# INFORMATION PROVIDED
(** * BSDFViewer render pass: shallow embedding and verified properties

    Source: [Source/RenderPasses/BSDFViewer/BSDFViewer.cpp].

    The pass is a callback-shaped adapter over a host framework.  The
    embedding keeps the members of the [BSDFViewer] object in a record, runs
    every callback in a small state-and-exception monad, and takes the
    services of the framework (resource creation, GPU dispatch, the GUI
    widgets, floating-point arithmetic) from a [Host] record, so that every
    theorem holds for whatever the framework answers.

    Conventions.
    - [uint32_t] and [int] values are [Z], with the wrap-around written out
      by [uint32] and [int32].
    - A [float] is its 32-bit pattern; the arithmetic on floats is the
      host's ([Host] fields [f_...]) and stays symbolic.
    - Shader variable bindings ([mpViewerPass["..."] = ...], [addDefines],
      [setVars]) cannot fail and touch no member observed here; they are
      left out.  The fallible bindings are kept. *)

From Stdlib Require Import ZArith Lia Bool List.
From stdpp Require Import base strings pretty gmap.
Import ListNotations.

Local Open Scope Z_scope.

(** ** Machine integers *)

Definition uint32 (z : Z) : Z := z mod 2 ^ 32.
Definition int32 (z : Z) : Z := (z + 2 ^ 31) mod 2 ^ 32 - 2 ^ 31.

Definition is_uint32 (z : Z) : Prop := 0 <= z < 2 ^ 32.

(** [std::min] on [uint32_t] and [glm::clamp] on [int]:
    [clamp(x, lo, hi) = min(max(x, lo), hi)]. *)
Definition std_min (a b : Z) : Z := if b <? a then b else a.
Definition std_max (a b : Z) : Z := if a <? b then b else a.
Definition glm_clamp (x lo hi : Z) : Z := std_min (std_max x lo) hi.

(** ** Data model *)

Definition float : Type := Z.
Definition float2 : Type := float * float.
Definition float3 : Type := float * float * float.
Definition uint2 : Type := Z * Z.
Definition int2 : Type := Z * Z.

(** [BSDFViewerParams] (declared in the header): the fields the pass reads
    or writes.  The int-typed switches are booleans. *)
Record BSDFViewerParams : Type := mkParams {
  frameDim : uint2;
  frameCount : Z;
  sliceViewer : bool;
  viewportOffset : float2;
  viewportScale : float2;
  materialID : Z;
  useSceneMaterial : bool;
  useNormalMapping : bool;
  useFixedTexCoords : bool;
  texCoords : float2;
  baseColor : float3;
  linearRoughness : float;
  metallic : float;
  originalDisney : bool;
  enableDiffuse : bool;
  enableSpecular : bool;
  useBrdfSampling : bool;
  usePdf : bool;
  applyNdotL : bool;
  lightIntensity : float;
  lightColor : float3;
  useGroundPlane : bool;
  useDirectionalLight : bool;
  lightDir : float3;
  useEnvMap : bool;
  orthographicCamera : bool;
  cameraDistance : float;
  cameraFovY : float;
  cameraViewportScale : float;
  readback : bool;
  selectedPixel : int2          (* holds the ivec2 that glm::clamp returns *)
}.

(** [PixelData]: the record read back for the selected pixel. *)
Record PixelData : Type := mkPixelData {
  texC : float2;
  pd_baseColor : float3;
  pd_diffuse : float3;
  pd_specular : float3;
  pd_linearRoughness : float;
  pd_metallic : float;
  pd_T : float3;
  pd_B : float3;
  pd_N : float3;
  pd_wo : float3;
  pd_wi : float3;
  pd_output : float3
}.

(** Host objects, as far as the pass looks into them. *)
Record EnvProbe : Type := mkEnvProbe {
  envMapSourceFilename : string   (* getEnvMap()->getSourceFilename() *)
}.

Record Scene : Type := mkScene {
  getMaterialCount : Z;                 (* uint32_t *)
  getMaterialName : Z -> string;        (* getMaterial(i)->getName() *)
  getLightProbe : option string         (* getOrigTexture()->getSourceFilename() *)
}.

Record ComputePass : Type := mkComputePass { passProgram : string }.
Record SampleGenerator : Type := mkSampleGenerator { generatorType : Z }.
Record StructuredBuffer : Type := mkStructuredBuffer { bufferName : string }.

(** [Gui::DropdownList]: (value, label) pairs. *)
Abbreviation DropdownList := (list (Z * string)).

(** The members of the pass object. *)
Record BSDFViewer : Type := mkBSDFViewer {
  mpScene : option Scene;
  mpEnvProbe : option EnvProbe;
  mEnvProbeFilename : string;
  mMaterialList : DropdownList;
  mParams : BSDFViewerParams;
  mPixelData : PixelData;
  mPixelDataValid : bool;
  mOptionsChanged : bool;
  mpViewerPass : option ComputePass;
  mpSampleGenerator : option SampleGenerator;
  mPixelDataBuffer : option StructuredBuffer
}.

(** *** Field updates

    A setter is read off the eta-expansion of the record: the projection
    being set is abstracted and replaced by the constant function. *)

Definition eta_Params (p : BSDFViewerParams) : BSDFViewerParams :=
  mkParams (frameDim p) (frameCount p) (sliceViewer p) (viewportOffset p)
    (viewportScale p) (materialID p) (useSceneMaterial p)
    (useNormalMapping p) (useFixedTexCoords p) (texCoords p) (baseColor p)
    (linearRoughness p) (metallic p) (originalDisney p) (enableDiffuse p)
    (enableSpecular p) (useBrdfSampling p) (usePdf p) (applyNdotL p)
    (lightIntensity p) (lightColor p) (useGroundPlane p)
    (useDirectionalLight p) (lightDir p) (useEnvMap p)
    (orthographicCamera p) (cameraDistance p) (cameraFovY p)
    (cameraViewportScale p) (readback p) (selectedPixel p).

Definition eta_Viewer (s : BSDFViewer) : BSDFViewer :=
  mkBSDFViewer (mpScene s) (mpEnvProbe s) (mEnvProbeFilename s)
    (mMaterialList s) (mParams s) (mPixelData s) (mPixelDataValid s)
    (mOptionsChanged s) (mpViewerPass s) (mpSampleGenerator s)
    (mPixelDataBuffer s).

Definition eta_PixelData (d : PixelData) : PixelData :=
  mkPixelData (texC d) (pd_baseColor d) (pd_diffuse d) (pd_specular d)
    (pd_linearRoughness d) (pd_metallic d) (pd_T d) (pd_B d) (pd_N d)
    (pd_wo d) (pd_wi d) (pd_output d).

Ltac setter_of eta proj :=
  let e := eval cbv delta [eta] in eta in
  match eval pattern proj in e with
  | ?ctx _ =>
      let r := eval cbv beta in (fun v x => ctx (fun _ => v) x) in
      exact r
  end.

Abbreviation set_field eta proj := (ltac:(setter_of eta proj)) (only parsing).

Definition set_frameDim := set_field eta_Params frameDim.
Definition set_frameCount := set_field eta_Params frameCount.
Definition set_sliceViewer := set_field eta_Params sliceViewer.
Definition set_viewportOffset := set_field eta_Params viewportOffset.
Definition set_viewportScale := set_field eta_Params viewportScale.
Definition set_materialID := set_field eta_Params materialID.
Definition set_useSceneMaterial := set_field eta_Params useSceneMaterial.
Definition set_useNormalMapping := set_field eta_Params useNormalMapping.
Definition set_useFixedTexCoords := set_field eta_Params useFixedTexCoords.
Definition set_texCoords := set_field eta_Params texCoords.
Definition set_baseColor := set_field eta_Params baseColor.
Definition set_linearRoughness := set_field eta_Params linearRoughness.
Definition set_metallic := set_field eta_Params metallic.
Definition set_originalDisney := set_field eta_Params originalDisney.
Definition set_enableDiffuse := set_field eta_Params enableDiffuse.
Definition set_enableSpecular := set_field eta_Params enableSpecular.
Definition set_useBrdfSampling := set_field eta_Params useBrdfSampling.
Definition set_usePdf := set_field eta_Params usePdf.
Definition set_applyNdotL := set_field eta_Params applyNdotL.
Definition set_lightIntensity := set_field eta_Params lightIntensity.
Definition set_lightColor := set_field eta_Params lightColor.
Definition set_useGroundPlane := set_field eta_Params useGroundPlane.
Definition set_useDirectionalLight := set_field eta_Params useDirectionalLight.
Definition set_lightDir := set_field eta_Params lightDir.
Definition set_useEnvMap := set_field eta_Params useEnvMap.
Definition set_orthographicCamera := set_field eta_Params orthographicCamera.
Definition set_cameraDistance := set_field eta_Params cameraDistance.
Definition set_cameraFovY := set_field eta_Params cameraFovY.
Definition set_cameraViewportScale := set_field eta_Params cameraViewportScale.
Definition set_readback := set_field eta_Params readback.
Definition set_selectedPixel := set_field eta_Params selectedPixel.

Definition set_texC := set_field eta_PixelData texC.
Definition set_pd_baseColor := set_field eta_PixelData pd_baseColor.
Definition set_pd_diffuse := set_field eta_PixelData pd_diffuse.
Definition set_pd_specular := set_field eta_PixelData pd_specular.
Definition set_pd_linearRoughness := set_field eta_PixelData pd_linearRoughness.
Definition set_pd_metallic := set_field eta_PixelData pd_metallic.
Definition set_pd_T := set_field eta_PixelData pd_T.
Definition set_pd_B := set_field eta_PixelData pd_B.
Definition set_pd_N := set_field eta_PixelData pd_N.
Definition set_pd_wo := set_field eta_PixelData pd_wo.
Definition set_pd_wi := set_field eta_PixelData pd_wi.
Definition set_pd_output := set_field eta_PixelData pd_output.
--
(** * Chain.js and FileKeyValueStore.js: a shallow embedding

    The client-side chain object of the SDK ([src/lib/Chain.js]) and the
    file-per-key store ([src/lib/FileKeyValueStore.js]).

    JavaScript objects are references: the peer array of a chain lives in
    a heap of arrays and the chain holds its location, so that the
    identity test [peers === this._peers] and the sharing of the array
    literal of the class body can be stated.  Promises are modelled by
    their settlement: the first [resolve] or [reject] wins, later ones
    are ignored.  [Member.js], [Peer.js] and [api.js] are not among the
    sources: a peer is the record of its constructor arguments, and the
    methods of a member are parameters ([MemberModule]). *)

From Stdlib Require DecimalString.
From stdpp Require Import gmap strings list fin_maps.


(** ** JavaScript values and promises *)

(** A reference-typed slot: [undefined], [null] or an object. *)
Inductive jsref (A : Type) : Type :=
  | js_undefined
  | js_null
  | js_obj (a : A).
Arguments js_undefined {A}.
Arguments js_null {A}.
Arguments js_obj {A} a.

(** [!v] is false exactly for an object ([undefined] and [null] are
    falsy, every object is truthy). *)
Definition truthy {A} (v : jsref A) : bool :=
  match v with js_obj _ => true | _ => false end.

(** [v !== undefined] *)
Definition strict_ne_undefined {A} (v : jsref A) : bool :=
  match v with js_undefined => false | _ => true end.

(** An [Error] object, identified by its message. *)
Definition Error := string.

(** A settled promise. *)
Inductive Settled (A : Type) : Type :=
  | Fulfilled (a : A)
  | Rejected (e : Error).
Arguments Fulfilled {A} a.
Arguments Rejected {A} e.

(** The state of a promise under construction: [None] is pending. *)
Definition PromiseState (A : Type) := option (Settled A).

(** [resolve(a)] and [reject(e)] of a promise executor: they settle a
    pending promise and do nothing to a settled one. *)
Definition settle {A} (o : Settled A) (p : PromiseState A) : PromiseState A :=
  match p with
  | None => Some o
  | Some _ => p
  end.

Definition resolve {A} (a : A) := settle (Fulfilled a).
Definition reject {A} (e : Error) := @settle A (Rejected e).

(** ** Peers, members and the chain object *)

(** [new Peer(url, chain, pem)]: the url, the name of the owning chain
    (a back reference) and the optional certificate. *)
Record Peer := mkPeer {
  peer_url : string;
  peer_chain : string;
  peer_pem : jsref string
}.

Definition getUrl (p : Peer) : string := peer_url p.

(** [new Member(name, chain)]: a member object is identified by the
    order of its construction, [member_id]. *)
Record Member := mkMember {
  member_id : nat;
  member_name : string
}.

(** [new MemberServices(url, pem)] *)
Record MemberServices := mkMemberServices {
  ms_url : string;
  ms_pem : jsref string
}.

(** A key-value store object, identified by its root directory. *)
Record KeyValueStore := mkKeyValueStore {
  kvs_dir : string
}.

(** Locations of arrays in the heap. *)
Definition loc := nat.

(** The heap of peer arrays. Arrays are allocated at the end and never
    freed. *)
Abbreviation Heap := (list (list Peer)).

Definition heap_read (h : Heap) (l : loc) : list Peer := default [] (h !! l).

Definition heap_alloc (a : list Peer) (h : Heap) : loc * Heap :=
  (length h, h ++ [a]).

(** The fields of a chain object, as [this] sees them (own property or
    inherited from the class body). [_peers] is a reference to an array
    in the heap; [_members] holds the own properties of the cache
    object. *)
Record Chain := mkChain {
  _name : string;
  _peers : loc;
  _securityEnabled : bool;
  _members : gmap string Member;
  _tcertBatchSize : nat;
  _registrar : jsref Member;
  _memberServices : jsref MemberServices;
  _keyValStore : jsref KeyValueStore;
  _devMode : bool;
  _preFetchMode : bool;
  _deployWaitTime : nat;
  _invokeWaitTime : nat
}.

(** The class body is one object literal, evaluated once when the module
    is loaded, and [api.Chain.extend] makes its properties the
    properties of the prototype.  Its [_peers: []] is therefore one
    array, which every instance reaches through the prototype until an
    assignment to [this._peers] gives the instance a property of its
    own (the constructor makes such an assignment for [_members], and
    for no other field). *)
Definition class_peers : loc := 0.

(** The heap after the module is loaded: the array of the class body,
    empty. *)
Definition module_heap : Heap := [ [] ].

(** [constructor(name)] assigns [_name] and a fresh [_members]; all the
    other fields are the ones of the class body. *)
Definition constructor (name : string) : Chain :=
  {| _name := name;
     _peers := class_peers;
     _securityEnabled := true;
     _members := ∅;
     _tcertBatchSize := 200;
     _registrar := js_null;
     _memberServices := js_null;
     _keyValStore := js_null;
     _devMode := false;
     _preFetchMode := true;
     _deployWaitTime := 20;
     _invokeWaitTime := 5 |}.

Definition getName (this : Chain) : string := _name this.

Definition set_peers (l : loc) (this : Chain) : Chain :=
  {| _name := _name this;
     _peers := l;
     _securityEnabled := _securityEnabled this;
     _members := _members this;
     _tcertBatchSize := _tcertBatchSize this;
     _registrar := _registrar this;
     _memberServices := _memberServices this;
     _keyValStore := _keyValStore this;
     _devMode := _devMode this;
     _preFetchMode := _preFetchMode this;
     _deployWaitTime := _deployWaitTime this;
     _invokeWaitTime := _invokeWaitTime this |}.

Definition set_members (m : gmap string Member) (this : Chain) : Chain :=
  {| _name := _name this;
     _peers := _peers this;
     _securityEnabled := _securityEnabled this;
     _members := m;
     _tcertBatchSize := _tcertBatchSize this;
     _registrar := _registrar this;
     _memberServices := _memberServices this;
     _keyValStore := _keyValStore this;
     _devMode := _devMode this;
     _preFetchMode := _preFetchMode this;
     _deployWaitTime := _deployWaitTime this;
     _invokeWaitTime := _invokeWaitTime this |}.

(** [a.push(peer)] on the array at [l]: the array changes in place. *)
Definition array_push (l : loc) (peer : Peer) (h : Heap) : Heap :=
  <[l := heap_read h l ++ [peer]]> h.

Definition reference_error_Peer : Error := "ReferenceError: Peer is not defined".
==
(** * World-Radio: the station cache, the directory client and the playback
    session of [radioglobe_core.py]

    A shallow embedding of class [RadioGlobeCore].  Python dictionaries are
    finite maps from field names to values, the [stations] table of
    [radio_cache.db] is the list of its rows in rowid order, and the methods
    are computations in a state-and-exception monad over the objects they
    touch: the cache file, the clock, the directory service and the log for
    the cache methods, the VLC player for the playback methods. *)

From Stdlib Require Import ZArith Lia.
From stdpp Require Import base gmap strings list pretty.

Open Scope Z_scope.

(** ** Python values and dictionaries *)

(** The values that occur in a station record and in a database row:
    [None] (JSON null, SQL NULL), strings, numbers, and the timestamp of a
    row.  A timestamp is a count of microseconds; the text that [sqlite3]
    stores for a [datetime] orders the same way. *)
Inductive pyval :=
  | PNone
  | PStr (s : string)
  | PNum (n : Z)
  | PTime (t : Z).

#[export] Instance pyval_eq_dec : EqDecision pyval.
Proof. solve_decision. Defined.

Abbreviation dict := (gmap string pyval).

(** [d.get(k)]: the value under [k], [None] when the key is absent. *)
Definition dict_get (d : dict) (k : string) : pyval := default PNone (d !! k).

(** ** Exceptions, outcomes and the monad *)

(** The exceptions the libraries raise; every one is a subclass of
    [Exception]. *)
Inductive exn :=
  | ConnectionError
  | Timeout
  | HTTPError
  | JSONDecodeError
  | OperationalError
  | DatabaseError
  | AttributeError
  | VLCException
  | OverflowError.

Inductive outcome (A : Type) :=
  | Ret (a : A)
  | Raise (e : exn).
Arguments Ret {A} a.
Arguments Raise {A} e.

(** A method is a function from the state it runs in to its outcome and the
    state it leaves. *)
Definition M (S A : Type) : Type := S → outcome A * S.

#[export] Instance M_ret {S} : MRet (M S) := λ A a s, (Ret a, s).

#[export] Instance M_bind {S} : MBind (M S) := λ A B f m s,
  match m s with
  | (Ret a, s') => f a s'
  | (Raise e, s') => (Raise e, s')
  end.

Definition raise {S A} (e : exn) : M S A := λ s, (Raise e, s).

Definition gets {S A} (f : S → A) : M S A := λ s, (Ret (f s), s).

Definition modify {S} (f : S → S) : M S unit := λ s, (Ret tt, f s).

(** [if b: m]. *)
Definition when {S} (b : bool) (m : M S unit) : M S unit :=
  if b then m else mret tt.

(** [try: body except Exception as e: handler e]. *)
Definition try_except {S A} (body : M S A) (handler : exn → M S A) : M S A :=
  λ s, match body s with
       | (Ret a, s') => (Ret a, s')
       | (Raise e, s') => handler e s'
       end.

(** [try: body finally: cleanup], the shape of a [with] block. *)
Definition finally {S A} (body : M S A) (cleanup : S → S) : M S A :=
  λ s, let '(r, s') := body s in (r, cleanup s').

# ACTIVITY
Within the material above, the line with "texC : float2;" opens the range and the line with "Record ComputePass : Type" closes it; reproduce that range word for word.

# RESPONSE FOR THIS EXERCISE
  texC : float2;
  pd_baseColor : float3;
  pd_diffuse : float3;
  pd_specular : float3;
  pd_linearRoughness : float;
  pd_metallic : float;
  pd_T : float3;
  pd_B : float3;
  pd_N : float3;
  pd_wo : float3;
  pd_wi : float3;
  pd_output : float3
}.

(** Host objects, as far as the pass looks into them. *)
Record EnvProbe : Type := mkEnvProbe {
  envMapSourceFilename : string   (* getEnvMap()->getSourceFilename() *)
}.

Record Scene : Type := mkScene {
  getMaterialCount : Z;                 (* uint32_t *)
  getMaterialName : Z -> string;        (* getMaterial(i)->getName() *)
  getLightProbe : option string         (* getOrigTexture()->getSourceFilename() *)
}.

Record ComputePass : Type := mkComputePass { passProgram : string }.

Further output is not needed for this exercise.